Almost every day since then, small numbers of Falun Gong adherents from all over China have demonstrated in Tiananmen Square, the symbolic heart of the nation, but to mark the first anniversary of their banning, several hundred turned up on Thursday and yesterday. Despite deploying around the vast piazza in large numbers, the security police and soldiers cannot stop them.
Tiananmen Square is a Mecca for Chinese and foreign tourists - to close it would be a massive defeat for the government - and Falun Gong members are indistinguishable from ordinary sightseers. They wander on to the square and gather in small groups, then announce their presence by doing distinctive exercises with arms stretched upwards, or by unfurling banners or scattering leaflets in the air. Immediately the police pounce, running back and forth under the direction of plain-clothes security officials who themselves pose as tourists.
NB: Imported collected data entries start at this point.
(* ===== verification/MapiContent.v ===== *)
(** The content of an inscription, from the output of the reducer to the pages of
    [content_by_inscription_id.rs]: the identifier the service shows names the
    inscription, and the pages put together are the content. *)

From S2P Require Import Prelude Decimal Brc20 Types Timbre StorageAction ReducerOutput TikvWorker Mapi MapiApi MapiLaws.
Import Decimal Types Timbre StorageAction ReducerOutput TikvWorker Mapi MapiApi MapiLaws.

Module MapiContent.

#[local] Open Scope fields_scope.

(** The text of a hash: the hexadecimal digits of its bytes, last one first. *)
Class HashText (L : Lib) : Prop := {
  hash_text_decode : ∀ h, bytes_ok h → hex_decode L (hash_to_string L h) = Some (rev h);
  hash_text_digits : ∀ h, bytes_ok h → Forall (λ c, c ≠ 105) (hash_to_string L h);
}.

Definition id_ok (id : Ord) : Prop := valid id ∧ bytes_ok (bytes_of id.1).

Lemma parse_inscription_string (L : Lib) `{!HashText L} (id : Ord) :
  id_ok id →
  parse_inscription_id L (inscription_string L id) = Ok (bytes_of id.1, uint_value id.2).
Proof.
  intros [[Hh Hi] Hb]. unfold parse_inscription_id, inscription_string. cbn [app].
  assert (Hn : 0 ≤ uint_value id.2) by apply Hi.
  rewrite Brc20.split_on_one; [|by apply hash_text_digits|].
  - rewrite hash_text_decode by done. cbn [ok_or mbind outcome_bind].
    rewrite length_rev, Hh. cbn [Nat.eqb]. unfold parse_number.
    rewrite parse_to_string by done. cbn. by rewrite rev_involutive.
  - apply digits_ne; [done|by apply to_string_digits].
Qed.

Section content.
Context (L : Lib) `{!LibLaws L} (body : list Z) (c : nat).
Hypothesis body_len : Z.of_nat (length body) < 2 ^ 63.
Hypothesis count_ok : (1 ≤ c)%nat ∧ Z.of_nat c ≤ MAX_CONTENT_BODY_SIZE.

(** The cursor of the page that starts at [k]. *)
Definition cursor_at (k : nat) : option rust_string :=
  match k with O => None | S _ => Some (encode_base64 L (mkUInt (Z.of_nat k) : u64)) end.

Lemma content_cursor_at k : (k ≤ length body)%nat → content_cursor L (cursor_at k) = Ok (Z.of_nat k).
Proof.
  intros Hk. destruct k as [|k]; [done|]. unfold content_cursor, cursor_at.
  rewrite (base64_roundtrip L); [done|]. cbn. unfold in_range. lia.
Qed.

Lemma content_page_at k :
  (k ≤ length body)%nat →
  content_page L body (Z.of_nat k) (Some (Z.of_nat c))
  = Ok (mkContentBody (take c (drop k body)) (Z.of_nat (length body))
          (Z.of_nat (length (drop (k + c) body))),
        if (k + c <? length body)%nat then cursor_at (k + c) else None).
Proof.
  intros Hk. unfold content_page. unfold MAX_CONTENT_BODY_SIZE in *. cbn [default id].
  destruct (Z.ltb_spec (Z.of_nat (length body)) (Z.of_nat k)); [lia|].
  destruct (Z.eqb_spec (Z.of_nat c) 0); [lia|].
  destruct (Z.ltb_spec 4096 (Z.of_nat c)); [lia|].
  rewrite wrap_small by (unfold in_range; lia).
  destruct (Nat.ltb_spec (Z.to_nat (Z.min (Z.of_nat k + Z.of_nat c) (Z.of_nat (length body))))
              (Z.to_nat (Z.of_nat k))); [lia|].
  rewrite length_drop, Nat2Z.id, <- Nat2Z.inj_add. unfold saturating_sub.
  assert (Z.max 0 (Z.of_nat (length body) - Z.of_nat (k + c)) = Z.of_nat (length body - (k + c)))
    as -> by lia.
  do 2 f_equal; [f_equal|].
  - rewrite <- Nat2Z.inj_min, Nat2Z.id. destruct (Nat.min_spec (k + c) (length body)) as [[? ->]|[? ->]].
    + f_equal. lia.
    + rewrite !take_ge; [done|rewrite length_drop; lia..].
  - destruct (Z.eqb_spec (Z.of_nat (length body - (k + c))) 0), (Nat.ltb_spec (k + c) (length body));
      try lia; [done|]. unfold cursor_at. by destruct (k + c)%nat eqn:?; [lia|].
Qed.

(** Following the cursors gives the rest of the body. *)
Lemma follow_content (get : option rust_string → Q (list Z * option rust_string)) pages k :
  (∀ cursor, get cursor
     = lift (k ← content_cursor L cursor;
             p ← content_page L body k (Some (Z.of_nat c));
             Ok (cb_page p.1, p.2))) →
  (k ≤ length body)%nat → (length body - k < pages)%nat →
  follow pages get (cursor_at k) = Some (drop k body).
Proof.
  intros Hget. revert k. induction pages as [|pages IH]; intros k Hk Hp; [lia|].
  cbn [follow]. rewrite Hget, content_cursor_at by done. cbn [mbind outcome_bind].
  rewrite content_page_at by done. cbn [mbind outcome_bind lift cb_page fst snd].
  destruct (Nat.ltb_spec (k + c) (length body)) as [Hlt|Hge].
  - assert (cursor_at (k + c) = Some (encode_base64 L (mkUInt (Z.of_nat (k + c)) : u64))) as E.
    { unfold cursor_at. by destruct (k + c)%nat eqn:?; [lia|]. }
    rewrite E, <- E, IH by lia. cbn. by rewrite <- drop_drop, take_drop.
  - by rewrite take_ge by (rewrite length_drop; lia).
Qed.

End content.

(** The bytes of a page of the handler and the next cursor. *)
Definition content_query (L : Lib) (reg : Registry) (s : Snapshot) (id : rust_string) (c : nat)
    (cursor : option rust_string) : Q (list Z * option rust_string) :=
  response ← content_by_inscription_id L reg s id (mkCursorParams (Some (Z.of_nat c)) None cursor);
  mret (cb_page (pr_data response), pr_next_cursor response).

(** What the handler reads when the store holds the output of the reducer. *)
Lemma content_info_stored (L : Lib) `{!HashText L} (s : Snapshot) (n : Namespace) (id : Ord)
    (created num : u64) (ct body : list u8) (k : Key) (v : Value) :
  reducer_output_to_storage_ops n (ContentByInscriptionId id created num ct body) = Ok [SSet k v] →
  snap s !! k = Some v → get_fails s k = false → id_ok id →
  valid (created &: num &: ct &: body : ContentByInscriptionId_Value) →
  content_info L s n (inscription_string L id) = Ok (created &: num &: ct &: body).
Proof.
  intros [= <- <-] Hv Hf Hid Hok. unfold content_info. rewrite parse_inscription_string by done.
  destruct id as [[h] [i]]. cbn [mbind outcome_bind fst snd bytes_of uint_value] in *.
  unfold get_reducer_key_maybe, snapshot_get. rewrite Hf, Hv. cbn [mbind outcome_bind].
  unfold decode_or. rewrite <- (app_nil_r (encode _)), decode_encode_app by done. done.
Qed.

(** C23: the content of an inscription can be read back.  When the store holds what
    the storage stage writes for the content the reducer reports, the service,
    asked for the inscription by the identifier it shows for it, gives pages of
    the size asked for; following their cursors ends, and the pages put together
    are the content, byte for byte. *)
Theorem content_pages_reassemble (L : Lib) `{!LibLaws L, !HashText L} (reg : Registry)
    (s : Snapshot) (n : Namespace) (lu : LastUpdated) (id : Ord) (created num : u64)
    (ct body : list u8) (k : Key) (v : Value) (c : nat) :
  encoder reg TContentByInscriptionId = Ok n → get_last_updated L s n = Ok lu →
  reducer_output_to_storage_ops n (ContentByInscriptionId id created num ct body) = Ok [SSet k v] →
  snap s !! k = Some v → get_fails s k = false → id_ok id →
  valid (created &: num &: ct &: body : ContentByInscriptionId_Value) →
  Z.of_nat (length body) < 2 ^ 63 → (1 ≤ c)%nat → Z.of_nat c ≤ MAX_CONTENT_BODY_SIZE →
  follow (S (length body)) (content_query L reg s (inscription_string L id) c) None
  = Some (script_bytes body).
Proof.
  intros Hn Hlu Hops Hv Hf Hid Hok Hlen Hc Hmax.
  apply (follow_content L (script_bytes body) c ltac:(by unfold script_bytes; rewrite length_map)
           (conj Hc Hmax) _ _ 0); unfold script_bytes; rewrite ?length_map; try done; try lia.
  intros cursor. unfold content_query, content_by_inscription_id. rewrite Hn.
  cbn [lift mbind Q_bind]. rewrite Hlu. cbn [lift mbind Q_bind]. rewrite (content_info_stored L s n id created num ct body k v) by done.
  cbn [lift mbind Q_bind cp_cursor cp_count]. destruct (content_cursor L cursor) as [j| |]; [|done|done].
  cbn [lift mbind Q_bind outcome_bind]. unfold script_bytes.
  by destruct (content_page L (map uint_value body) j (Some (Z.of_nat c))) as [[p next]| |].
Qed.

(** Text whose codes are the bytes shifted past the letters, so that no digit is
    an i. *)
Definition text_lib : Lib :=
  mkLib unit (λ _, None) (λ _, []) (λ _, []) (λ _ _, None) (λ _, replicate 20 0) id Some id
    (λ t, Some (map (λ c, c - 1000) t)) (λ h, map (λ b, b + 1000) (rev h))
    (λ _, None) (λ _, []) (λ _ _, []) id id.

#[export] Instance text_lib_laws : LibLaws text_lib.
Proof. split; [done|]. intros script. apply length_replicate. Qed.

#[export] Instance text_lib_hash : HashText text_lib.
Proof.
  split; intros h Hh; cbn.
  - f_equal. rewrite map_map. etransitivity; [|apply map_id]. apply map_ext. intros b. lia.
  - apply Forall_map. apply Forall_rev in Hh. eapply Forall_impl; [exact Hh|].
    intros b Hb. unfold in_range in Hb. cbn. lia.
Qed.

Definition content_id : Ord := (mkBytes (replicate 32 6), mkUInt 0).
Definition content_bytes : list u8 := map mkUInt [104; 101; 108; 108; 111].
Definition content_key : Key :=
  Prefix_data (mkNamespace 1 2) Timbre.ContentByInscriptionId (content_id : ContentByInscriptionId_Key).
Definition content_value : ContentByInscriptionId_Value :=
  (mkUInt 3 : u64) &: (mkUInt 4 : u64) &: ([] : list u8) &: content_bytes.

Definition content_snapshot : Snapshot :=
  mkSnapshot (<[content_key := encode content_value]>
                {[ Prefix_cursor (mkNamespace 1 2) := be_bytes 8 9 ++ replicate 32 1 ]})
    (λ _, false) (λ _ _ _, None) (λ _ _ _, None).

Lemma content_pages_reassemble_witness :
  follow 6 (content_query text_lib (mkRegistry Mainnet (λ _, Some [[1; 2]])) content_snapshot
              (inscription_string text_lib content_id) 2) None
  = Some [104; 101; 108; 108; 111].
Proof.
  apply (content_pages_reassemble text_lib (mkRegistry Mainnet (λ _, Some [[1; 2]]))
           content_snapshot (mkNamespace 1 2) (mkLastUpdated (replicate 32 1001) 9) content_id
           (mkUInt 3) (mkUInt 4) [] content_bytes content_key (encode content_value) 2);
    try (by vm_compute); try lia.
  - split; [done|]. by apply (bool_decide_unpack _); vm_compute.
  - split_and!; try done; by repeat constructor.
Defined.

End MapiContent.
Lemma listed_order t order :
  StronglySorted (λ a b, height_order order (uint_value (uk_height a.1)) (uint_value (uk_height b.1)))
    (omap (decoded_utxo t) (entries (snap sn) order base)).
Proof.
  eapply (StronglySorted_omap (λ i j, match order with Asc => bytes_lt i.1 j.1 | Desc => bytes_lt j.1 i.1 end)).
  { unfold entries. destruct order; cbn [in_order]; [apply scan_sorted|].
    apply (StronglySorted_rev _ _ (scan_sorted (snap sn) base)). }
  intros i i' [k v] [k' v'] (op & e & He & Ha & ->)%entries_are_utxos (op' & e' & He' & Ha' & ->)%entries_are_utxos.
  unfold decoded_utxo. rewrite !decode_utxo by done. intros Hlt.
  destruct (decide _); [|done]. intros [= <- <-]. destruct (decide _); [|done]. intros [= <- <-].
  destruct order; cbn [height_order fst uk_height uint_value snd]; eapply entry_heights; done.
Qed.

End address.

(** ** The handler *)

Lemma follow_ext {T} pages (get get' : option rust_string → Q (list T * option rust_string)) cursor :
  (∀ x, get x = get' x) → follow pages get cursor = follow pages get' cursor.
Proof.
  intros E. revert cursor. induction pages as [|pages IH]; intros cursor; [done|]. cbn [follow].
  rewrite E. destruct (get' cursor) as [[[data [next|]]| |]|]; try done. by rewrite IH.
Qed.

(** A page of the outputs of an address. *)
Definition utxo_page (L : Lib) (reg : Registry) (mode : Mode) (sn : Snapshot) (fuel : nat)
    (input : rust_string) (params : UtxoParams) (c : nat) (order : OrderParam) (from to : option Z)
    (cursor : option rust_string) : Q (list Utxo * option rust_string) :=
  resp ← utxos_by_address L reg mode sn fuel
           (mkHeightParams (Some (Z.of_nat c)) (Some order) cursor from to) input params;
  mret (pr_data resp, pr_next_cursor resp).

Definition threshold (params : UtxoParams) : Z :=
  default (if default false (filter_dust params) then 100000 else 0) (filter_dust_threshold params).

(** The namespaces and the script of a request, in a snapshot that can answer it. *)
Record request (L : Lib) (reg : Registry) (mode : Mode) (sn : Snapshot) (input : rust_string)
    (n runes etchings inscriptions : Namespace) (last_updated : LastUpdated)
    (address : option (Address L)) (script : list Z) : Prop := {
  rq_utxos : encoder reg TUtxosByScriptHash = Ok n;
  rq_runes : encoder reg TRunesByUtxo = Ok runes;
  rq_etchings : encoder reg TEtchingByRuneId = Ok etchings;
  rq_inscriptions : encoder reg TInscriptionsByUtxo = Ok inscriptions;
  rq_last_updated : get_last_updated L sn n = Ok last_updated;
  rq_script : parse_address_or_script_bytes L reg sn input mode = Ok (address, script);
}.

Section handler.
Context (L : Lib) `{!LibLaws L} (reg : Registry) (mode : Mode) (sn : Snapshot) (input : rust_string).
Context (n runes etchings inscriptions : Namespace) (last_updated : LastUpdated).
Context (address : option (Address L)) (script : list Z) (params : UtxoParams).
Hypothesis answerable :
  request L reg mode sn input n runes etchings inscriptions last_updated address script.

(** Whether outputs with dunes or inscriptions are left out. *)
Abbreviation excl := (default false (exclude_metaprotocols params)).
Abbreviation row := (utxo_row L sn runes etchings inscriptions excl address script last_updated).

Definition read_utxos (fuel : nat) (sc : Scanner) : Q (list (UtxoKey * UtxosByScriptHash_Value)) :=
  if excl then get_non_metaprotocol_utxos fuel sc sn (dust_filter (threshold params)) runes inscriptions
  else execute_with_filter fuel sc sn (dust_filter (threshold params)).

Lemma utxo_page_reads fuel c order from to cursor :
  utxo_page L reg mode sn fuel input params c order from to cursor
  = read_page L (P := Hash20) (C := UtxoCursor) n Timbre.UtxosByScriptHash (script_hash L script) c
      order (mkUInt <$> from) ((λ x, mkUInt (saturating_add 64 x 1)) <$> to)
      read_utxos row fuel cursor.
Proof using answerable.
  destruct answerable as [E1 E2 E3 E4 E5 E6]. unfold utxo_page, utxos_by_address, read_page.
  rewrite E1, E2, E3, E4. cbn [lift mbind Q_bind]. rewrite E5. cbn [mbind Q_bind]. rewrite E6.
  unfold catch_not_found, lift. cbn [mbind Q_bind]. unfold ParsedHeightPaginationParams_parse.
  cbn [hp_count hp_order hp_cursor hp_from hp_to].
  destruct (page_params _ _ _ _ _ _ _ _ _ _) as [page| |]; [|done|done].
  cbn [mbind Q_bind]. fold (threshold params). fold (read_utxos fuel (page_scanner page)).
  destruct (read_utxos fuel (page_scanner page)) as [[kvs| |]|]; [|done..]. cbn [mbind Q_bind].
  match goal with |- (?l ≫= _) ≫= _ = ?r => change r with l; destruct l as [[[data next]| |]|] end; done.
Qed.

(** What a row shows of an output: transaction, index, height and value. *)
Definition shown (u : Utxo) : rust_string * Z * Z * rust_string :=
  (ut_txid u, ut_vout u, ut_height u, ut_satoshis u).

Definition shown_output (x : TxoRef * (Z * TxOut)) : rust_string * Z * Z * rust_string :=
  (txid_string L (Reducers.Reducers.hash32 x.1.1), x.1.2, x.2.1, to_string (value x.2.2)).

Definition utxo_ref (x : TxoRef) : UtxoRef_Key :=
  mkFields (Reducers.Reducers.hash32 x.1) (mkUInt x.2).

Definition row_or (kv : UtxoKey * UtxosByScriptHash_Value) : Utxo :=
  match row kv with Some (Ok u) => u | _ => mkUtxo [] 0 None [] [] 0 0 [] [] end.

Lemma row_ok x :
  is_ok (dunes_of_utxo sn runes etchings (utxo_ref x.1)) = true →
  is_ok (inscriptions_of_utxo L sn inscriptions (utxo_ref x.1)) = true →
  row (utxo_kv L x) = mret (row_or (utxo_kv L x)) ∧ shown (row_or (utxo_kv L x)) = shown_output x.
Proof.
  intros Hd Hi. unfold row_or, utxo_row. cbn [utxo_kv fst snd uk_script_hash uk_height uk_utxo_hash uk_utxo_index].
  fold (utxo_ref x.1). destruct excl; [done|].
  destruct (dunes_of_utxo sn runes etchings (utxo_ref x.1)) as [dunes| |]; [|done|done].
  destruct (inscriptions_of_utxo L sn inscriptions (utxo_ref x.1)) as [insc| |]; [|done|done]. done.
Qed.

(** An output for which the tables have neither dunes nor inscriptions. *)
Definition plain_utxo (utxo : UtxoRef_Key) : bool :=
  match get_reducer_key_maybe RunesByUtxo_Value sn runes Timbre.RunesByUtxo utxo,
        get_reducer_key_maybe InscriptionsByUtxo_Value sn inscriptions Timbre.InscriptionsByUtxo utxo with
  | Ok None, Ok None => true
  | _, _ => false
  end.

(** The outputs a request asks for. *)
Definition wanted (from to : option Z) (x : TxoRef * (Z * TxOut)) : Prop :=
  script_hash_of L (script_pubkey x.2.2) = script_hash_of L script
  ∧ (match from with Some a => a ≤ x.2.1 | None => True end)
  ∧ (match to with Some b => x.2.1 ≤ b | None => True end)
  ∧ threshold params ≤ value x.2.2
  ∧ (excl = true → plain_utxo (utxo_ref x.1) = true).

#[local] Instance wanted_dec from to x : Decision (wanted from to x).
Proof. unfold wanted. destruct from, to; apply _. Defined.

Definition heights_ok (from to : option Z) : Prop :=
  (match from with Some a => in_range 64 a | None => True end)
  ∧ (match to with Some b => 0 ≤ b < umax 64 | None => True end).

(** Those are the outputs between the bounds of the range. *)
Lemma wanted_asked from to x :
  heights_ok from to →
  wanted from to x ↔
  (excl = true → plain_utxo (utxo_ref x.1) = true)
  ∧ asked L script (mkUInt <$> from) ((λ y, mkUInt (saturating_add 64 y 1)) <$> to) x
  ∧ threshold params ≤ value x.2.2.
Proof.
  intros [_ Hto]. unfold wanted, asked, above, below. destruct from, to as [b|];
    cbn [fmap option_fmap option_map uint_value]; try tauto; unfold saturating_add;
    rewrite Z.min_l by lia; intuition lia.
Qed.

Section listing.
Context (U : Utxos) (fuel c : nat) (order : OrderParam) (from to : option Z).
Hypothesis table : utxo_table L sn n U.
Hypothesis keys : bytes_keys (snap sn).
Hypothesis fits : pages_fit sn.
Hypothesis meta : ∀ op e, U !! op = Some e →
  is_ok (dunes_of_utxo sn runes etchings (utxo_ref op)) = true
  ∧ is_ok (inscriptions_of_utxo L sn inscriptions (utxo_ref op)) = true.
Hypothesis count : (1 ≤ c ≤ 100)%nat.
Hypothesis heights : heights_ok from to.

Abbreviation lower := (mkUInt (n := 8) <$> from).
Abbreviation upper := ((λ y, mkUInt (n := 8) (saturating_add 64 y 1)) <$> to).

Lemma lower_ok : match lower with Some a => valid a | None => True end.
Proof. destruct from; [apply heights|done]. Qed.

Lemma upper_ok : match upper with Some a => valid a | None => True end.
Proof.
  destruct to as [b|]; [|done]. destruct heights as [_ Hb]. cbn in *.
  unfold saturating_add, umax in *. lia.
Qed.

Abbreviation all := (entries (snap sn) order (reducer_key_range n Timbre.UtxosByScriptHash
                       (Some (script_hash L script)) lower upper)).

(** What the request keeps of an entry. *)
Definition keep (kv : UtxoKey * UtxosByScriptHash_Value) : option (UtxoKey * UtxosByScriptHash_Value) :=
  if excl && negb (plain_utxo (mkFields (uk_utxo_hash kv.1) (uk_utxo_index kv.1))) then None else Some kv.
Definition listed (i : Key * Value) : option (UtxoKey * UtxosByScriptHash_Value) :=
  decoded_utxo (threshold params) i ≫= keep.
Abbreviation decoded := (omap listed all).

Lemma keep_Some kv kv' : keep kv = Some kv' → kv' = kv.
Proof. unfold keep. destruct (excl && _); [done|]. by intros [= <-]. Qed.

Lemma decoded_keep : decoded = omap keep (omap (decoded_utxo (threshold params)) all).
Proof.
  induction all as [|i l IH]; [done|]. cbn [omap list_omap]. unfold listed at 1.
  destruct (decoded_utxo (threshold params) i) as [kv|]; cbn [mbind option_bind]; [|done].
  cbn [omap list_omap]. by rewrite IH.
Qed.

(** The reads that show the dunes and inscriptions are those that exclude an output. *)
Lemma accept_listed i :
  i ∈ all → excl = true →
  accept_non_metaprotocol sn runes inscriptions (dust_filter (threshold params)) i = Ok (listed i).
Proof.
  intros Hi Hx. unfold accept_non_metaprotocol, listed.
  rewrite (decoded_utxo_spec L sn n U table script _ _ lower_ok upper_ok _ order i Hi). cbn [mbind outcome_bind].
  destruct (decoded_utxo (threshold params) i) as [[key v]|] eqn:Ed; [|done].
  apply (entries_are_utxos L sn n U table script _ _ lower_ok upper_ok) in Hi as (op & e & He & _ & ->).
  unfold decoded_utxo in Ed. rewrite (decode_utxo L sn n U table) in Ed by done. destruct (decide _); [|done].
  injection Ed as <- <-. cbn [mbind option_bind]. unfold keep, plain_utxo. rewrite Hx.
  cbn [utxo_kv fst uk_utxo_hash uk_utxo_index]. fold (utxo_ref op). destruct (meta op e He) as [Hd Hin].
  unfold dunes_of_utxo in Hd. unfold inscriptions_of_utxo in Hin.
  destruct (get_reducer_key_maybe RunesByUtxo_Value _ _ _ _) as [[d|]| |]; [| |done|done];
    destruct (get_reducer_key_maybe InscriptionsByUtxo_Value _ _ _ _) as [[d'|]| |]; try done.
Qed.

Lemma utxos_read fuel' sc :
  scanner_ok sc → sc_order sc = order → (∀ i, i ∈ entries (snap sn) order (sc_range sc) → i ∈ all) →
  (scan_fuel sn order (sc_range sc) ≤ fuel')%nat →
  read_utxos fuel' sc = Some (Ok (up_to (sc_count sc) (omap listed (entries (snap sn) order (sc_range sc))))).
Proof.
  intros Hsc Ho Hin Hf. rewrite <- Ho in Hf |- *. unfold read_utxos. destruct excl eqn:Ex.
  - apply non_metaprotocol_reads; try done. intros i Hi. rewrite Ho in Hi. by apply accept_listed; [apply Hin|].
  - apply execute_reads; try done. intros i Hi. rewrite Ho in Hi. apply Hin in Hi.
    rewrite (decoded_utxo_spec L sn n U table script _ _ lower_ok upper_ok _ _ i Hi). unfold listed, keep.
    rewrite Ex. by destruct (decoded_utxo (threshold params) i).
Qed.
Yesterday, when an elderly man shouted "Falun Gong is good", seven plain-clothes officers threw him down on to the hard flagstones and punched and kicked him, then carried him bodily to a police vehicle.
Journalists and tourists have witnessed dozens of such incidents over the last two days, during which an estimated 500 followers of Falun Gong, also known as Falun Dafa, were taken into custody. Security men lashed out with boots and fists at two young men who tried to unfurl a yellow banner.
A slogan was ripped from three elderly women by police who pulled one by the hair and punched another as they were forced into a police van which sped away with horn blaring. A man was led away bleeding from the mouth after being thumped. Another who tried to display a sign was bowled over and kicked in the chest, then punched repeatedly in the arms to make him let go of the banner. Police seized a camera from a Western visitor and ripped out the film.
There is no accurate record of what happened to the detainees, but from past experience most are released within hours and others sent to labour camps or re-education centres.
The incidents - the most sustained protests against the communist government since the 1989 student movement - are never reported in the media, but everyone in Beijing knows that to walk near the square now is to risk being stopped and forced to produce papers by security police. Many people have been seen remonstrating with the police.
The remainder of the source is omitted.